Maybe it would be amusing to start with Gaiman's description of himself as "the wussiest of wussies," which sounds even funnier when heard spoken in that burnished English accent of his, toned down only slightly by eight years of living in Minnesota with his American wife and their children. Likely, Gaiman's legion of fans--a rabid cult of True Believers spawned by Dream and Death and Desire and their Endless brood in the pages of Sandman, a 75-issue illustrated epic that long ago transcended the comics genre--would not think of him as a wussy. Gaiman is, in fact, among the most daring of writers around--audacious, almost to the point of arrogance. Who else would take it upon himself to rewrite our myths, rescue our gods, and refine and defile history to the point of recreating the entire universe in his own black-clad, pale-faced image?

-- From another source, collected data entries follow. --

Definition SIZEOF_HTTP_REQUEST : Z :=
  sizeof_struct
    [T_int; T_buffer; T_int; T_str_t; T_str_t; T_int; T_str_t; T_str_t; T_str_t;
     T_str_t; T_ptr; T_str_t; T_str_t; T_int; T_int; T_int; T_int; T_str_t;
     T_str_t; T_str_t; T_int; T_int; T_int; (HTTP_LC_HEADER_LEN, 1)].

Example sizeof_http_request : SIZEOF_HTTP_REQUEST = 304.
Proof. reflexivity. Qed.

Who else would rewrite Snow White and give it an unhappy ending, show us a hack named Shakespeare willing to make a Faustian deal just for a modicum of talent, or write a children's book about a boy who trades his dad for two goldfish? Who else would take us to a serial killers' convention in Georgia where the honored guest is a demon dream who eats young boys' eyeballs? And who would spend 2,000 pages writing about gods and myths and dreams in a comic-book format, only to walk away from it at the peak of popularity to pursue his ambitions of writing fantastic novels about unfathomable worlds just beneath our feet and gods abandoned by immigrants when they land on the shores of America?
Surely, not a wussy.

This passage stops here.